1) In my initial comments did I say anything negative about those who enjoyed the film? In fact, did I not state that I have nothing against people who enjoyed and stated I really don't care if you like it or not? So now you're putting words in my mouth attempting to twist my dislike of the film into a seething hatred for those who enjoy it.
Here I'll bold it so you can understand.
I DO NOT LIKE A CLOCKWORK ORANGE AND I DO NOT CARE IF YOU LIKE IT
2) You continue to be arrogant and presume I didn't research the film and read about the message before watching it. I decided hey, I don't want to watch this crap because I don't care for it and already know what it is about. So at that point, why would I continue watching it?
While it is true that your initial comments did not maintain negative statements about people who enjoyed the film, your later assertion that I (I assume I was included, for all intents and purposes) lacked a moral compass was what I, at least, could consider a personal attack. I find that it's hard to express the utmost good in people without being able to handily contrast it with the utmost depraved and terrible, but maybe I'm a hack of a storyteller. I'll have to experiment on my Ravenloft group on Monday.
I don't think it's a good film. The Watchmen is as graphic, but is considerably better.
This I can not dispute.
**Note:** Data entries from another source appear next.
(** *** log_write *)

(** The header after logging block [bn]: its old slot, or one more slot. *)
Definition lh_after (bn : Z) (s : fsys) : logheader :=
  let i := log_index bn s in
  mkLh (if i =? log_n s then log_n s + 1 else log_n s)
    (<[Z.to_nat i := s32 bn]> (lh_block (l_lh (fslog s)))).

Lemma log_write_run b s :
  l_lock (fslog s) = false -> log_n s < LOGSIZE -> log_n s < l_size (fslog s) - 1 ->
  1 <= l_outstanding (fslog s) ->
  log_write b s =
    Ret tt (upd_buf b (fun x => b_set_flags (Z.lor (b_flags x) B_DIRTY) x)
             (set_log (l_set_lh (lh_after (b_blockno (bufat s b)) s) (fslog s)) s)).
Proof.
  intros Hlk Hn Hsz Ho. unfold log_write. unfold bind at 1, gets at 1.
  change (lh_n (l_lh (fslog s))) with (log_n s).
  rewrite (proj2 (Z.leb_gt _ _)) by lia. rewrite (proj2 (Z.leb_gt _ _)) by lia.
  rewrite (proj2 (Z.ltb_ge _ _)) by lia. cbn [orb].
  unfold bind at 1, acquire. cbn [lget log_lock]. rewrite Hlk.
  unfold lh_after, set_log_block, set_log_n, upd_log, when.
  destruct s as [? ? ? ? [lk st sz ou co dv [n bs]] ? ? ? ? ?]. simpl in *. subst lk.
  unfold bind, gets, modify, log_index, log_n, release. simpl.
  by destruct (_ =? n) eqn:E; rewrite ?E.
Qed.

Lemma find_u32 (l : list Z) bn :
  Forall (fun v => u32 v = v) l ->
  list_find (fun v => u32 v = bn) l = list_find (fun v => v = bn) l.
Proof.
  induction 1 as [|v l Hv _ IH]; [done|]. simpl. rewrite IH.
  repeat case_decide; congruence.
Qed.

Lemma logged_find s bn :
  log_wf s -> 0 <= bn < 2 ^ 31 ->
  log_index bn s =
    match list_find (fun v => v = bn) (logged s) with
    | Some (i, _) => Z.of_nat i
    | None => log_n s
    end.
Proof.
  intros Hwf Hbn. unfold log_index. fold (logged s).
  assert (Heq : list_find (fun v => u32 v = bn) (logged s) = list_find (fun v => v = bn) (logged s));
    [|by rewrite Heq].
  apply find_u32, Forall_forall. intros m [Hm _]%(lg_home s Hwf).
  pose proof (lg_fit s Hwf). apply u32_small. lia.
Qed.

(** Absorption: a block that is already in the transaction is not logged twice. *)
Lemma logged_after s bn :
  log_wf s -> 0 <= bn < 2 ^ 31 ->
  take (Z.to_nat (lh_n (lh_after bn s))) (lh_block (lh_after bn s)) =
    if decide (bn ∈ logged s) then logged s else logged s ++ [bn].
Proof.
  intros Hwf Hbn. unfold lh_after. cbn [lh_n lh_block]. rewrite (s32_small bn Hbn).
  rewrite logged_find by done. pose proof (lg_n s Hwf) as Hn. pose proof (lg_len s Hwf) as Hl.
  case_decide as Hin.
  - destruct (find_in _ _ (lg_nodup s Hwf) Hin) as (i & Hi & ->).
    pose proof (lookup_lt_Some _ _ _ Hi) as Hlt. rewrite length_logged in Hlt by done.
    rewrite (proj2 (Z.eqb_neq _ _)) by lia. rewrite Nat2Z.id.
    rewrite take_insert_lt by done.
    change (take (Z.to_nat (log_n s)) (lh_block (l_lh (fslog s)))) with (logged s).
    apply list_insert_id. done.
  - rewrite find_notin by done. rewrite Z.eqb_refl.
    replace (Z.to_nat (log_n s + 1)) with (S (Z.to_nat (log_n s))) by lia.
    erewrite take_S_r.
    + rewrite take_insert_ge by lia. done.
    + apply list_lookup_insert_eq. rewrite Hl. lia.
Qed.

Definition add_block (bn : Z) (l : list Z) : list Z :=
  if decide (bn ∈ l) then l else l ++ [bn].

(** States that agree on everything but the buffers and the header in memory. *)
Record same_but_lh (s s' : fsys) : Prop := {
  sl_log : exists lh, fslog s' = l_set_lh lh (fslog s);
  sl_disk : memdisk s' = memdisk s;
  sl_trace : wtrace s' = wtrace s;
  sl_rest : sb s' = sb s /\ ic_lock s' = ic_lock s /\ icache s' = icache s /\ curpid s' = curpid s;
}.

Lemma add_block_in bn l m : m ∈ add_block bn l <-> m = bn \/ m ∈ l.
Proof. unfold add_block. case_decide; set_solver. Qed.

Lemma add_block_nodup bn l : NoDup l -> NoDup (add_block bn l).
Proof.
  intros Hl. unfold add_block. case_decide; [done|].
  apply NoDup_app. split_and!; [done|set_solver|apply NoDup_singleton].
Qed.

Lemma length_add_block bn l : (length (add_block bn l) <= S (length l))%nat.
Proof. unfold add_block. case_decide; rewrite ?length_app; simpl; lia. Qed.

Lemma lh_after_n bn s :
  log_wf s -> 0 <= bn < 2 ^ 31 ->
  lh_n (lh_after bn s) = Z.of_nat (length (add_block bn (logged s))).
Proof.
  intros Hwf Hbn. unfold lh_after, add_block. cbn [lh_n]. rewrite logged_find by done.
  pose proof (lg_n s Hwf) as Hn. case_decide as Hin.
  - destruct (find_in _ _ (lg_nodup s Hwf) Hin) as (i & Hi & ->).
    pose proof (lookup_lt_Some _ _ _ Hi) as Hlt. rewrite length_logged in * by done.
    rewrite (proj2 (Z.eqb_neq _ _)) by lia. lia.
  - rewrite find_notin by done. rewrite Z.eqb_refl, length_app, length_logged by done. simpl. lia.
Qed.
I wish that they would have gone with the original monster idea from the graphic novel, for completeness sake, but the Doc Manhattan thing made more sense, overall, as a storyline.
Wow, nested quotes are hard.
Automatically Appended Next Post: To be fair, you didn't say you did any research into the movie OR the book. You simply said you stopped watching the movie after 30 minutes, found it tasteless, and then assumed the book to be better. It is impossible to determine you did anything with regard to the story, in either format, at any point, thereafter.
This message was edited 4 times. Last update was at 2012/02/26 03:48:19
ArbeitsSchu wrote:So you make the distinction between an act that is justified in the morality of the story: Rorscach killing a murder/rapist is justified because bad people deserve killing...and Alex's assault on the woman, which is unjustifiable morally (neither of the victims 'deserve' their fate.) but is necessary to the greater morality of the film as a whole?To pose a question about it, some form of extreme act of violence is necessary. So would you agree that the level of ultra-violence in Orange (tame as it is by modern standards) is a necessary part of the film as a whole? Clockwork Orange without the violence is just a Simpsons episode, after all.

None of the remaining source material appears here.